When one of them hits, you begin the loop:
- Pause. Stop what you’re doing.
- Diagnose. Identify the feeling. Which attribute is slipping?
- Correct. Choose a small, deliberate action to reset.
- Re-engage. Return to the task with restored intent.
You don’t need deep reflection. You need a shift from reaction to correction.
Most people recognize when they’re frustrated, distracted, or defeated. The problem isn’t awareness. The problem is inaction.
They:
- Rationalize it.
- Avoid it.
- Numb or distract themselves.
- Push forward, hoping the feeling will pass.
What the Signals Mean
Each signal correlates with specific mental fitness attributes:

Feel the signal → Pause → Diagnose → Correct → Re-Engage .
Field Examples
Example: You’re a rookie backcountry bowhunter on the 6th day of a planned 7-day high alpine mule deer hunt. Early in the hunt you saw and stocked two nice bucks, but got busted and haven’t seen a buck since. You’re sunburned and beat up. Mid day at lunch you check the weather and a storm is forecast. You were up at dawn glassing and saw no good bucks. The thought of quitting and going home a day early springs up – “no sense hunting in the storm, right?”
- Signal: Defeat.
- Name It: Fading resilience.
- Act: Recommit to the hunt. Know it can change in an instant.
Example: You’re a company executive tasked with researching the product/market fit for a new initiative. You’re making a presentation on your findings at 0900 and it’s 0200. You’re tired, wired on caffiene, and feeling unappreciated. You’re mind starts to drift to a coming weekend, and you open your internet browser to VRBO.com with the intention of searching for places to stay.
- Signal: Distraction.
- Name it: Splintered focus. Mental fatigue.
- Act: Close the browser. Return to the report.
Example: You’re 6’5″ Army 2LT and are slated for Ranger School in 4 weeks. You’re good on all the RAP week PFT events except push ups. Push ups are notoriously difficult for tall athletes and after training different methods for 8 weeks you can only max 35 when you need 50. You’ve been following a push up improvement plan built around volume and your daily push ups have increased significantly, but your max effort number in 2 minutes has plateaued.
- Signal: Frustration.
- Name it: Perseverance + Cognitive Flexibility.
- Act: Change your training method. Don’t repeat what isn’t working.
This is the functional description of mental fitness in real-time. The self-awareness part is necessary, but insufficient. Mental fitness is demonstrated in the correction.
Reflection Helps. But Real-Time Action Matters More.
We’ve all looked back on mental failures and promised to do better. Reflection matters. But it doesn’t replace in-the-moment correction.

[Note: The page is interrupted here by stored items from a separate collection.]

(** What one run of the copy does, outcome and state, in one equation. *)
Lemma _copy_weights_unfold (old new : attr) (buckets : list Z) (w : World F) :
  _copy_weights old new buckets w =
  match
    src ← torch.index (nn.data (nn.weight (getattr old (self w)))) buckets;
    torch.copy_ (nn.num_embeddings (getattr new (self w)))
                (nn.embedding_dim (getattr new (self w)))
                (length buckets) (nn.embedding_dim (getattr old (self w))) src
  with
  | Ok dst =>
      (Ok (), on_self (update new (nn.set_weight_data (getattr new (self w)) dst)) w)
  | Raise e => (Raise e, w)
  end.
Proof.
  unfold _copy_weights, mbind, M_bind, result_bind, get, lift, modify.
  destruct (torch.index _ buckets) as [src|e]; [|reflexivity].
  destruct (torch.copy_ _ _ _ _ src) as [dst|e]; reflexivity.
Qed.

(** A failed copy leaves the whole state as it was. *)
Lemma _copy_weights_Raise (old new : attr) (buckets : list Z) (w : World F) (e : exn) :
  (_copy_weights old new buckets w).1 = Raise e → (_copy_weights old new buckets w).2 = w.
Proof.
  rewrite _copy_weights_unfold.
  destruct (_ ← torch.index _ buckets; _) as [dst|e']; simpl; [discriminate | reflexivity].
Qed.

(** The copy writes to its destination only. *)
Lemma _copy_weights_frame (old new a : attr) (buckets : list Z) (w : World F) :
  a ≠ new →
  getattr a (self (_copy_weights old new buckets w).2) = getattr a (self w).
Proof.
  intros Ha. rewrite _copy_weights_unfold.
  destruct (_ ← torch.index _ buckets; _) as [dst|e]; simpl; [|reflexivity].
  apply getattr_update_ne. congruence.
Qed.

(** On tables of matching shapes and an assignment within the source, the
    copy succeeds and the destination becomes the rows the assignment names. *)
Lemma _copy_weights_Ok (old new : attr) (buckets : list Z) (w : World F) :
  nn.wf_embedding (getattr old (self w)) →
  length buckets = nn.num_embeddings (getattr new (self w)) →
  nn.embedding_dim (getattr old (self w)) = nn.embedding_dim (getattr new (self w)) →
  Forall (λ b, 0 ≤ b < Z.of_nat (nn.num_embeddings (getattr old (self w)))) buckets →
  ∃ rows,
    Forall2 (λ b r, nn.data (nn.weight (getattr old (self w))) !! Z.to_nat b = Some r)
            buckets rows
    ∧ _copy_weights old new buckets w
      = (Ok (), on_self (update new (nn.set_weight_data (getattr new (self w)) rows)) w).
Proof.
  intros [Hn Hd] Hlen Hdim Hrange.
  destruct (index_Ok (nn.data (nn.weight (getattr old (self w)))) buckets)
    as (rows & Hidx & Hrows).
  { rewrite Hn. exact Hrange. }
  exists rows. split; [exact Hrows|].
  rewrite _copy_weights_unfold, Hidx. unfold mbind, result_bind, torch.copy_.
  rewrite decide_True by (split; left; [exact Hlen | exact Hdim]).
  rewrite expand_id; [reflexivity|]. split.
  - rewrite <- Hlen. symmetry. exact (Forall2_length _ _ _ Hrows).
  - rewrite <- Hdim. apply Forall_forall. intros r Hr.
    apply list_elem_of_lookup in Hr as [k Hk].
    destruct (Forall2_lookup_r _ _ _ _ _ Hrows Hk) as (b & _ & Hb).
    rewrite Forall_lookup in Hd. exact (Hd _ _ Hb).
Qed.


(** C3: for two tables, a source and a destination, and any assignment,
    running the bucket-expansion copy a second time gives the outcome and the
    state of the first run (idempotence), and the source table is the same
    after the copy as before it. *)
Theorem _copy_weights_idempotent (old new : attr) (buckets : list Z) (w : World F) :
  old ≠ new →
  _copy_weights old new buckets (_copy_weights old new buckets w).2
  = _copy_weights old new buckets w
  ∧ getattr old (self (_copy_weights old new buckets w).2) = getattr old (self w).
Proof.
  intros Hne. split; [|apply _copy_weights_frame; exact Hne].
  rewrite (_copy_weights_unfold old new buckets w).
  destruct (_ ← torch.index _ buckets; _) as [dst|e] eqn:Hrun; simpl.
  - rewrite _copy_weights_unfold. simpl.
    rewrite getattr_update_eq, getattr_update_ne by congruence.
    simpl. rewrite Hrun. unfold on_self. simpl. rewrite update_update.
    reflexivity.
  - rewrite _copy_weights_unfold, Hrun. reflexivity.
Qed.

End expansion.

Section stages.
Context {F : Type} `{Scalar F}.

Lemma set_stage_unfold (stage : string) (w : World F) :
  set_stage stage w =
  if bool_decide (stage ∈ stage_list (hparams (self w))) then
    if bool_decide (ColdStartModel.stage (hparams (self w)) = "item_buckets")
       && bool_decide (stage = "no_buckets")
    then
      match _copy_weights attr_item_bucket_biases attr_item_biases
                          (item_buckets (hparams (self w)))
                          (printed "item embeddings initialized" w) with
      | (Ok _, w2) =>
          match _copy_weights attr_item_bucket_embeddings attr_item_embeddings
                              (item_buckets (hparams (self w))) w2 with
          | (Ok _, w3) => (Ok (), staged stage w3)
          | (Raise e, w3) => (Raise e, w3)
          end
      | (Raise e, w2) => (Raise e, w2)
      end
    else (Ok (), staged stage w)
  else
    (Raise (ValueError (stage +:+ " is not a valid stage, please choose one of "
                        +:+ str_list (stage_list (hparams (self w))))), w).
Proof.
  unfold set_stage, print, mbind, M_bind, get, raise, modify, mret, M_ret.
  destruct (bool_decide (stage ∈ _)); [|reflexivity].
  destruct (bool_decide (_ = "item_buckets") && bool_decide (stage = "no_buckets"));
    [|reflexivity].
  unfold printed.
  destruct (_copy_weights attr_item_bucket_biases _ _ _) as [[[]|e] w2]; [|reflexivity].
  destruct (_copy_weights attr_item_bucket_embeddings _ _ _) as [[[]|e] w3]; reflexivity.
Qed.

(** Right after the switch from "item_buckets" to "no_buckets", every item
    row is the row of the item's bucket, in the latent and in the bias table,
    and the bucket tables are as before. *)
Lemma set_stage_no_buckets_rows (w : World F) :
  wf_model (self w) →
  stage (hparams (self w)) = "item_buckets" →
  "no_buckets" ∈ stage_list (hparams (self w)) →
  ∃ w', set_stage "no_buckets" w = (Ok (), w')
    ∧ stage (hparams (self w')) = "no_buckets"
    ∧ item_bucket_embeddings (self w') = item_bucket_embeddings (self w)
    ∧ item_bucket_biases (self w') = item_bucket_biases (self w)
    ∧ ∀ i : nat, (i < num_items (hparams (self w)))%nat →
        ∃ b latent bias,
          item_buckets (hparams (self w)) !! i = Some b
          ∧ nn.data (nn.weight (item_bucket_embeddings (self w'))) !! Z.to_nat b = Some latent
          ∧ nn.data (nn.weight (item_embeddings (self w'))) !! i = Some latent
          ∧ nn.data (nn.weight (item_bucket_biases (self w'))) !! Z.to_nat b = Some bias
          ∧ nn.data (nn.weight (item_biases (self w'))) !! i = Some bias.
Proof.
  intros Hwf Hstage Hin.
  rewrite set_stage_unfold, bool_decide_true by exact Hin.
  rewrite Hstage. simpl.
  destruct Hwf as [Hlen Hrange [Hbb [Hbbn Hbbd]] [Hbe [Hben Hbed]] _
                   [_ [Hibn Hibd]] _ [_ [Hien Hied]]].
  destruct (_copy_weights_Ok attr_item_bucket_biases attr_item_biases
              (item_buckets (hparams (self w))) (printed "item embeddings initialized" w))
    as (rows1 & Hrows1 & ->); simpl; try congruence.
  { rewrite Hbbn. exact Hrange. }
  destruct (_copy_weights_Ok attr_item_bucket_embeddings attr_item_embeddings
              (item_buckets (hparams (self w)))
              (on_self (update attr_item_biases
                          (nn.set_weight_data (item_biases (self w)) rows1))
                       (printed "item embeddings initialized" w)))
    as (rows2 & Hrows2 & ->); simpl; try congruence.
  { rewrite Hben. exact Hrange. }
  simpl in Hrows1, Hrows2.
  eexists. split; [reflexivity|]. simpl.
  split; [reflexivity|]. split; [reflexivity|]. split; [reflexivity|].
  intros i Hi.
  destruct (lookup_lt_is_Some_2 (item_buckets (hparams (self w))) i) as [b Hb]; [lia|].
  destruct (Forall2_lookup_l _ _ _ _ _ Hrows1 Hb) as (bias & Hbias & Hsrc1).
  destruct (Forall2_lookup_l _ _ _ _ _ Hrows2 Hb) as (latent & Hlatent & Hsrc2).
  exists b, latent, bias. auto.
Qed.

Again, the goal isn’t to avoid frustration, distraction, or defeat. That’s impossible.
The goal is to notice, pause, diagnose, correct, and re-engage.
Build the Habit of Correction
No one fails because they’re never distracted, emotional, or exhausted.
They fail because they don’t self-correct when those things happen.
This tool is designed to close that gap. To shift you from knowing you’re off, to acting on it with precision.
You noticed you were frustrated, distracted, or defeated. Good. That means you’re awake.
Now pause. Diagnose. Self-correct. Re-engage.
That’s how you build mental fitness where it matters most—in the moment.